#### [TASK DIRECTIONS]
Copy each line of the records that includes "then".
Start of Block
(** * WebsocketMultiAccountSubscriber: a shallow embedding

    Source: [driftpy/accounts/ws/multi_account_subscriber.py].

    The subscriber multiplexes many logical feeds over one websocket.  The
    object's fields become a record [State]; every method and every handler
    of the reader task becomes a function from [State] to a new [State]
    together with the list of externally visible effects it performed
    (frames handed to the socket, warnings, printed errors).  The answers of
    the environment (does the snapshot fetch fail?  does [ws.send] raise?)
    are explicit arguments.

    Python [int] is [Z]; a [dict] is a [gmap]; a [set] is a [gset]; the list
    [pending_subscriptions] is a [list].  The types and functions of
    [solders] and of the Python runtime that the file only imports
    ([Pubkey], [str(pubkey)], [Pubkey.from_string], [int(str)]) are the
    fields of the class [Externals]. *)

From Stdlib Require Import ZArith List Lia Ascii String Sorted.
From stdpp Require Import base option list gmap sets strings sorting.

Local Open Scope Z_scope.

(** ** Data model *)

(** What the file imports and never defines. *)
Class Externals : Type := {
  (** [solders.pubkey.Pubkey]: hashable, compared by value. *)
  Pubkey : Type;
  Pubkey_eq_dec :: EqDecision Pubkey;
  Pubkey_countable :: Countable Pubkey;
  (** [str(pubkey)] *)
  pubkey_str : Pubkey → string;
  (** [Pubkey.from_string(s)]; [None] when it raises. *)
  pubkey_from_string : string → option Pubkey;
  (** [int(s)] on a [str]; [None] when it raises [ValueError]. *)
  int_of_str : string → option Z;
  (** The decoded account record ([Any] in the source). *)
  V : Type;
  (** [self.program.coder.accounts.decode], the decoder used when the
      caller passes none; [None] stands for a raised exception. *)
  default_decode : list Byte.byte → option V
}.

(** Raw account bytes as received on the wire. *)
Abbreviation bytes := (list Byte.byte) (only parsing).

(** [Callable[[bytes], Any]]; [None] stands for a raised exception. *)
Abbreviation Decoder := (bytes → option V) (only parsing).

Section Model.
Context `{Externals}.

(** [driftpy.accounts.DataAndSlot] *)
Record DataAndSlot : Type := mkDataAndSlot { slot : Z; data : V }.

(** The fields of [WebsocketMultiAccountSubscriber.__init__].  [ws] and
    [task] record whether the field is not [None]. *)
Record State : Type := mkState {
  ws : bool;
  task : bool;
  running : bool;
  subscription_map : gmap Z Pubkey;
  pubkey_to_subscription : gmap Pubkey Z;
  decode_map : gmap string Decoder;
  data_map : gmap string (option DataAndSlot);
  initial_data_map : gmap string (option DataAndSlot);
  pending_subscriptions : list Pubkey;
  pubkey_to_oracle_ids : gmap Pubkey (gset string);
  oracle_id_to_subscription : gmap string Z;
  request_id_counter : Z;
  inflight_subscribes : gmap Z (Pubkey * option string)
}.

(** The state built by [__init__]. *)
Definition init_state : State :=
  {| ws := false; task := false; running := false;
     subscription_map := ∅; pubkey_to_subscription := ∅;
     decode_map := ∅; data_map := ∅; initial_data_map := ∅;
     pending_subscriptions := [];
     pubkey_to_oracle_ids := ∅; oracle_id_to_subscription := ∅;
     request_id_counter := 0; inflight_subscribes := ∅ |}.

(** Field updates. *)
Definition set_ws (b : bool) (s : State) : State :=
  mkState b (task s) (running s) (subscription_map s)
    (pubkey_to_subscription s) (decode_map s) (data_map s)
    (initial_data_map s) (pending_subscriptions s) (pubkey_to_oracle_ids s)
    (oracle_id_to_subscription s) (request_id_counter s)
    (inflight_subscribes s).

Definition set_task (b : bool) (s : State) : State :=
  mkState (ws s) b (running s) (subscription_map s)
    (pubkey_to_subscription s) (decode_map s) (data_map s)
    (initial_data_map s) (pending_subscriptions s) (pubkey_to_oracle_ids s)
    (oracle_id_to_subscription s) (request_id_counter s)
    (inflight_subscribes s).

Definition set_running (b : bool) (s : State) : State :=
  mkState (ws s) (task s) b (subscription_map s)
    (pubkey_to_subscription s) (decode_map s) (data_map s)
    (initial_data_map s) (pending_subscriptions s) (pubkey_to_oracle_ids s)
    (oracle_id_to_subscription s) (request_id_counter s)
    (inflight_subscribes s).

Definition set_subscription_map (m : gmap Z Pubkey) (s : State) : State :=
  mkState (ws s) (task s) (running s) m
    (pubkey_to_subscription s) (decode_map s) (data_map s)
    (initial_data_map s) (pending_subscriptions s) (pubkey_to_oracle_ids s)
    (oracle_id_to_subscription s) (request_id_counter s)
    (inflight_subscribes s).

Definition set_pubkey_to_subscription (m : gmap Pubkey Z) (s : State)
  : State :=
  mkState (ws s) (task s) (running s) (subscription_map s)
    m (decode_map s) (data_map s)
    (initial_data_map s) (pending_subscriptions s) (pubkey_to_oracle_ids s)
    (oracle_id_to_subscription s) (request_id_counter s)
    (inflight_subscribes s).

Definition set_decode_map (m : gmap string Decoder) (s : State) : State :=
  mkState (ws s) (task s) (running s) (subscription_map s)
    (pubkey_to_subscription s) m (data_map s)
    (initial_data_map s) (pending_subscriptions s) (pubkey_to_oracle_ids s)
    (oracle_id_to_subscription s) (request_id_counter s)
    (inflight_subscribes s).

Definition set_data_map (m : gmap string (option DataAndSlot)) (s : State)
  : State :=
  mkState (ws s) (task s) (running s) (subscription_map s)
    (pubkey_to_subscription s) (decode_map s) m
    (initial_data_map s) (pending_subscriptions s) (pubkey_to_oracle_ids s)
    (oracle_id_to_subscription s) (request_id_counter s)
    (inflight_subscribes s).

Definition set_initial_data_map (m : gmap string (option DataAndSlot))
  (s : State) : State :=
  mkState (ws s) (task s) (running s) (subscription_map s)
    (pubkey_to_subscription s) (decode_map s) (data_map s)
    m (pending_subscriptions s) (pubkey_to_oracle_ids s)
    (oracle_id_to_subscription s) (request_id_counter s)
    (inflight_subscribes s).

Definition set_pending_subscriptions (l : list Pubkey) (s : State) : State :=
  mkState (ws s) (task s) (running s) (subscription_map s)
    (pubkey_to_subscription s) (decode_map s) (data_map s)
    (initial_data_map s) l (pubkey_to_oracle_ids s)
    (oracle_id_to_subscription s) (request_id_counter s)
    (inflight_subscribes s).

Definition set_pubkey_to_oracle_ids (m : gmap Pubkey (gset string))
  (s : State) : State :=
  mkState (ws s) (task s) (running s) (subscription_map s)
    (pubkey_to_subscription s) (decode_map s) (data_map s)
    (initial_data_map s) (pending_subscriptions s) m
    (oracle_id_to_subscription s) (request_id_counter s)
    (inflight_subscribes s).

Definition set_oracle_id_to_subscription (m : gmap string Z) (s : State)
  : State :=
  mkState (ws s) (task s) (running s) (subscription_map s)
    (pubkey_to_subscription s) (decode_map s) (data_map s)
    (initial_data_map s) (pending_subscriptions s) (pubkey_to_oracle_ids s)
    m (request_id_counter s)
    (inflight_subscribes s).

Definition set_request_id_counter (n : Z) (s : State) : State :=
  mkState (ws s) (task s) (running s) (subscription_map s)
    (pubkey_to_subscription s) (decode_map s) (data_map s)
    (initial_data_map s) (pending_subscriptions s) (pubkey_to_oracle_ids s)
    (oracle_id_to_subscription s) n
    (inflight_subscribes s).

Definition set_inflight_subscribes (m : gmap Z (Pubkey * option string))
  (s : State) : State :=
  mkState (ws s) (task s) (running s) (subscription_map s)
    (pubkey_to_subscription s) (decode_map s) (data_map s)
    (initial_data_map s) (pending_subscriptions s) (pubkey_to_oracle_ids s)
    (oracle_id_to_subscription s) (request_id_counter s)
    m.

(** ** [_update_data] (lines 548-554) *)

(** [self.data_map.get(key)]: [None] both when the key is absent and when
    the stored value is [None]. *)
Definition cached (key : string) (s : State) : option DataAndSlot :=
  match data_map s !! key with
  | Some v => v
  | None => None
  end.

Definition _update_data (key : string) (new_data : option DataAndSlot)
  (s : State) : State :=
  match new_data with
  | None => s
  | Some nd =>
      match cached key s with
      | None => set_data_map (<[key := Some nd]> (data_map s)) s
      | Some cur =>
          if slot nd >=? slot cur
          then set_data_map (<[key := Some nd]> (data_map s)) s
          else s
      end
  end.


(** ** Effects and answers of the environment *)

(** What a method does to the outside world, in program order. *)
Inductive Effect : Type :=
  | SubscribeFrame (request_id : Z) (pubkey : Pubkey)
      (** [ws.send] of an [accountSubscribe] message with this [id] *)
  | UnsubscribeFrame (subscription_id : Z)
      (** [ws.account_unsubscribe(subscription_id)] *)
  | CloseSocket                        (** [ws.close()] *)
  | CancelTask                         (** [task.cancel()] *)
  | FetchSnapshot (pubkey : Pubkey)    (** [get_account_data_and_slot] *)
  | PrintFetchError (pubkey : Pubkey)
  | PrintSubscribeError (pubkey : Pubkey)
  | PrintMultipleOracleIds (key : string)
  | WarnInvalidRequestId (raw : string)
  | WarnFallbackPop
  | WarnNoPending (request_id : option Z) (result : Z)
  | WarnUnknownSubscription (subscription_id : option Z).

(** The answer of [get_account_data_and_slot]. *)
Inductive FetchOutcome : Type :=
  | FetchReturns (d : option DataAndSlot)
  | FetchRaises.

(** ** [add_account] (lines 50-139) *)

(** Lines 57-63. *)
Definition decode_or_default (decode : option Decoder) : Decoder :=
  match decode with
  | Some d => d
  | None => default_decode
  end.

Definition key_of (pubkey : Pubkey) (oracle_id : option string) : string :=
  match oracle_id with
  | Some o => o
  | None => pubkey_str pubkey
  end.

(** [oracle_ids = self.pubkey_to_oracle_ids.get(pubkey, set())] *)
Definition oracle_ids_of (pubkey : Pubkey) (s : State) : gset string :=
  default ∅ (pubkey_to_oracle_ids s !! pubkey).

(** Lines 70-72 and 90-92: create the set if missing, then [add]. *)
Definition add_oracle_id (pubkey : Pubkey) (o : string) (s : State) : State :=
  set_pubkey_to_oracle_ids
    (<[pubkey := oracle_ids_of pubkey s ∪ {[o]}]> (pubkey_to_oracle_ids s)) s.

Definition store_initial (key : string) (initial_data : option DataAndSlot)
  (s : State) : State :=
  match initial_data with
  | Some d => set_data_map (<[key := Some d]> (data_map s)) s
  | None => s
  end.

(** First critical section, lines 65-92.  The second component is [None]
    when the method returns at line 79, and otherwise the value of the local
    [initial_data] after line 86. *)
Definition add_account_register (pubkey : Pubkey) (decode_fn : Decoder)
  (initial_data : option DataAndSlot) (oracle_id : option string)
  (s : State) : State * option (option DataAndSlot) :=
  let key := key_of pubkey oracle_id in
  match pubkey_to_subscription s !! pubkey with
  | Some subscription_id =>
      (match oracle_id with
       | Some o =>
           let s1 := add_oracle_id pubkey o s in
           let s2 := set_oracle_id_to_subscription
                       (<[o := subscription_id]>
                          (oracle_id_to_subscription s1)) s1 in
           let s3 := set_decode_map (<[key := decode_fn]> (decode_map s2)) s2 in
           store_initial key initial_data s3
       | None => s
       end, None)
  | None =>
      let s1 := set_decode_map (<[key := decode_fn]> (decode_map s)) s in
      let s2 := store_initial key initial_data s1 in
      let local_initial :=
        match initial_data with
        | Some d => Some d
        | None => cached key s1
        end in
      let s3 := match oracle_id with
                | Some o => add_oracle_id pubkey o s2
                | None => s2
                end in
      (s3, Some local_initial)
  end.

(** Lines 95-104.  The boolean says whether the method goes on to line 107
    ([false]: it returned at line 104). *)
Definition add_account_fetch (pubkey : Pubkey) (key : string)
  (local_initial : option DataAndSlot) (fetch : FetchOutcome) (s : State)
  : State * list Effect * bool :=
  match local_initial with
  | Some _ => (s, [], true)
  | None =>
      match fetch with
      | FetchReturns d =>
          (set_data_map (<[key := d]> (data_map s)) s,
           [FetchSnapshot pubkey], true)
      | FetchRaises =>
          (s, [FetchSnapshot pubkey; PrintFetchError pubkey], false)
      end
  end.

(** Lines 114-139 (and 246-271): take the next request id, record the
    request as in flight, hand the frame to the socket; when [send] raises,
    print and retract the in-flight entry. *)
Definition send_subscribe (pubkey : Pubkey) (oracle_id : option string)
  (send_ok : bool) (s : State) : State * list Effect :=
  let request_id := request_id_counter s + 1 in
  let s1 := set_request_id_counter request_id s in
  let s2 := set_inflight_subscribes
              (<[request_id := (pubkey, oracle_id)]> (inflight_subscribes s1))
              s1 in
  if send_ok then (s2, [SubscribeFrame request_id pubkey])
  else (set_inflight_subscribes
          (delete request_id (inflight_subscribes s2)) s2,
        [SubscribeFrame request_id pubkey; PrintSubscribeError pubkey]).

(** Lines 107-139. *)
Definition add_account_send (pubkey : Pubkey) (oracle_id : option string)
  (send_ok : bool) (s : State) : State * list Effect :=
  if ws s then
    match pubkey_to_subscription s !! pubkey with
    | Some _ => (s, [])
    | None => send_subscribe pubkey oracle_id send_ok s
    end
  else (s, []).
End of Block
#### [FINISHED TASK]
          then set_data_map (<[key := Some nd]> (data_map s)) s
(** Lines 70-72 and 90-92: create the set if missing, then [add]. *)
  if send_ok then (s2, [SubscribeFrame request_id pubkey])
  if ws s then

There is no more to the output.